"The kids" benefit from Pennywise's punkish golden rules

If that sounds like a lot of thought -- considering West Coast punk's back-to-basics nature -- it is. The band's achievements owe less to instinct than it might appear. Pennywise has connected with audiences because it can nail down the specific emotions and feelings that frustrate adolescents, and can set those feelings to aggressive, fast music. By striving to depict distinct problems that average people face, the band encapsulates something universal. And it's very important to the band that "the kids" (its catch-all phrase for its audience) can relate.

Dragge recounts how an employee at Epitaph recently called and told him how much she sympathized with the content on Straight Ahead. "She was proofreading the lyrics, and she goes, 'It was funny because I've never met you guys, but I'm reading your lyrics, and this is my life right now.' That's one thing that a lot of kids can relate to, because they're real-life issues, pretty easy to grasp."

The band's refusal to change from the full-on, four-chord attack stems from this connection with its listeners. The group doesn't want to risk alienating its hard-won audience by getting soft or throwing something off the wall into the mix. "It's hard," says Dragge, "because we want to progress. With the new album, we've kind of explored some new regions a little bit, but not much, trying to keep it Pennywise, because we know it's what the kids like. When we're out playing the same songs for 10 years, it kind of gets tedious. [But] to me there's nothing worse than putting on your favorite band's album and having them sound totally different."

Pennywise: Upbeat-yet-laid-back punks have become a stealth success.
Jeff Novak
Pennywise: Upbeat-yet-laid-back punks have become a stealth success.

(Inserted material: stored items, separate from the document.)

(* ===== verification/Binding.v ===== *)
(** * The asynchronous binding

    Models src/fidl/cpp/wire/async_binding.cc and the parts of async_transaction.cc and
    transport_channel.cc that drive it: the life of a binding between a transport and a
    dispatcher that may run several threads.

    The binding is a transition system.  A step is what one thread does without being
    observed: a critical section of [lock_], an operation of the transport's waiter, a
    post to the dispatcher, a change of who holds a reference.  [Crash] is a failed
    assertion, an abort, a panic, or a use of the waiter that its owner forbids. *)

From S2P Require Import Prelude FidlTypes FidlStatus.

(** ** The lifecycle *)

Inductive LifecycleState := kCreated | kBound | kMustTeardown | kTorndown.
#[export] Instance LifecycleState_eq_dec : EqDecision LifecycleState.
Proof. solve_decision. Defined.

(** A default constructed [UnbindInfo]. *)
Definition no_info {zx : ZxErrors} : UnbindInfo := MkStatus ZX_ERR_INTERNAL kUninitializedReason kUninitializedReason None.

Record Lifecycle := { state_ : LifecycleState; did_enter_bound_ : bool; info_ : UnbindInfo }.

Definition Is (l : Lifecycle) (st : LifecycleState) : bool :=
  match state_ l, st with
  | kCreated, kCreated | kBound, kBound | kMustTeardown, kMustTeardown | kTorndown, kTorndown => true
  | _, _ => false
  end.

Definition TransitionToBound (l : Lifecycle) : option Lifecycle :=
  if Is l kCreated then Some {| state_ := kBound; did_enter_bound_ := true; info_ := info_ l |} else None.

Definition TransitionToMustTeardown (info : UnbindInfo) (l : Lifecycle) : option Lifecycle :=
  if Is l kCreated || Is l kBound || Is l kMustTeardown then
    if negb (Is l kMustTeardown)
    then Some {| state_ := kMustTeardown; did_enter_bound_ := did_enter_bound_ l; info_ := info |}
    else Some l
  else None.
Lemma recorded_notified b i : Inv b -> recorded b = Some i -> notified b <> [] -> notified b = [i].
Proof.
  intros H Hi Hn. pose proof (inv_once b H) as Ho. pose proof (inv_one b H) as H1. pose proof (inv_past b H) as H4.
  unfold in_charge, done_charge, past, done_charge in *. unfold recorded in Hi. destruct (notified b) as [|j [|]]; try done; [|cbn in Ho; lia].
  rewrite orb_true_r in H4. unfold Is in *. destruct (state_ (lifecycle_ b)); try done.
  destruct (handler b), (task b); cbn in *; try lia; by injection Hi as ->.
Qed.

Lemma runs_notified ls b b' : runs_to k policy ls b b' -> notified b <> [] -> notified b' <> [].
Proof.
  induction 1 as [|l ls b b1 b2 _ E _ IH]; [done|]. intros Hn. apply IH.
  destruct (notified_step k policy l b b1 E) as [->|(w & i & _ & ->)]; [done|]. by destruct (notified b).
Qed.

(** The immediate panics are the steps that crash. *)
Lemma panics_crash l b : panics k policy l b -> step k policy l b = Crash.
Proof.
  assert (Hu : forall e, unreasoned e -> RequiresImmediateTeardown e = None).
  { intros e [Ho Hr]. unfold RequiresImmediateTeardown, reason. by rewrite Ho, Hr. }
  destruct 1 as [st b Hc|st i b Es Hst|r b Et Hr|i b Es Hi -> ->|e b Eh He|c e b Hd He]; open_step; unfold must, need.
  - by rewrite Hc.
  - rewrite Es. by rewrite (proj2 (Z.eqb_neq _ _) Hst).
  - rewrite Et. by destruct Hr as [-> | ->].
  - by rewrite Es, Hi.
  - rewrite Eh. by rewrite (Hu e He).
  - destruct (drop_ref c b); [|done]. by rewrite (Hu e He).
Qed.
Lemma StartTeardown_ok c first i b b' : Inv b -> drop_ref c b = Some b' -> StartTeardownWithInfo first i b' <> Crash.
Proof.
  intros H (e & d & t & ->)%drop_ref_refs. pose proof (inv_quiet b H) as Hq. unfold StartTeardownWithInfo, need, TransitionToMustTeardown, Is. cbn.
  destruct (state_ (lifecycle_ b)); cbn in *; by rewrite ?Hq.
Qed.
Lemma crash_panics l b : Inv b -> step k policy l b = Crash -> panics k policy l b.
Proof.
  intros H E. assert (Hno : ~ owed l b) by (intros Ho; pose proof (step_safe k policy l b H Ho) as Hs; by rewrite E in Hs).
  assert (Hu : forall e, RequiresImmediateTeardown e = None -> unreasoned e).
  { intros e He. unfold unreasoned, RequiresImmediateTeardown, reason in *. destruct (origin e); [done|]. split; [done|]. by destruct (reason_ (info e)). }
  destruct l as [st| |j|st|me|st|w|w|w|c j|c ee|st|r|u| |r| | | |]; try (by destruct Hno); open_step in E; unfold owed in Hno; unfold must, need in E.
  - apply panics_begun. by apply not_true_is_false.
  - destruct me as [e|]; [|by destruct Hno]. destruct (handler b) as [|[lb|]| | | |] eqn:Eh; try done.
    + pose proof (inv_handler b H) as Hh. rewrite Eh in Hh. destruct Hh as [_ ->]. done.
    + apply panics_dispatched; [done|]. apply Hu. by destruct (RequiresImmediateTeardown e) as [[]|].
  - destruct (drop_ref c b) as [b1|] eqn:Ed; [|done]. by apply (StartTeardown_ok _ _ _ _ _ H Ed) in E.
  - destruct (drop_ref c b) as [b1|] eqn:Ed; [|done]. assert (Hd := StartTeardown_ok _ false (info ee) _ _ H Ed). apply panics_sent; [by rewrite Ed|]. apply Hu.
    by destruct (RequiresImmediateTeardown ee) as [[]|].
  - destruct (starter b) as [|[] i| | |] eqn:Es; try done. destruct (Z.eqb_spec st ZX_OK); [done|]. by eapply panics_post.
  - destruct (starter b); done.
  - destruct u; [by destruct Hno|]. destruct (starter b) as [| | |i|] eqn:Es; try done. destruct (reason_ i) eqn:Ei, k eqn:Ek, policy eqn:Ep; try done. by eapply panics_shared.
  - destruct (task b) eqn:Et; try done. apply panics_again; [done|]. destruct r; try done; auto.
Qed.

But according to drummer McMakin, doing the same thing for a decade makes it nearly impossible for the band to do things differently. "This is the style that I was raised on. If I were to [try to] play something else now, I'd [still] be doing what we do."

Creating its signature sound is not as simple as following a formula. All four guys laugh when asked if songwriting and the recording process have gotten easier over time. Just the opposite, they say. To them, making Straight Ahead was like a battle.

"We're not a band with one main songwriter; we're a band where everybody collaborates," says Dragge. "That's where the brutal part of writing comes in. [Lindberg] wants to do [a song] one way. I want to throw my two cents in. [Bradbury] brings in a song, I want to change it right when I hear it, and he goes berserk. It's really hard. If I had a machine gun, [the rest of the band] would be dead. The more that everybody learns [about songwriting], the worse it gets. [Drummer McMakin's] even bringing in guitar parts now.

"You've got all these four people who think differently, and you have all these ideas coming together," he continues. "In the end, we're all stoked by what comes out of it, but it's definitely a hell trip. Afterward I'm just like, 'It's done. We don't have to do it for another 16 months.' In the end, it's worth it because we have something that we all believe in strongly. It's kind of a cleansing process because you get out all the fucking bullshit [between band members]. At the end of it, you're like, 'Okay, I got all of that shit off my chest, and now we've got a killer album.'"

Thankfully it's the album, not Dragge, that can be described in murderous terms, even after the Loveline incident. There is no irony and no façade with Pennywise. Only the occasional splatter of barf.

Pennywise is scheduled to perform on Sunday, October 24, at Club Rio in Tempe, with Strung Out. Showtime is 8 p.m.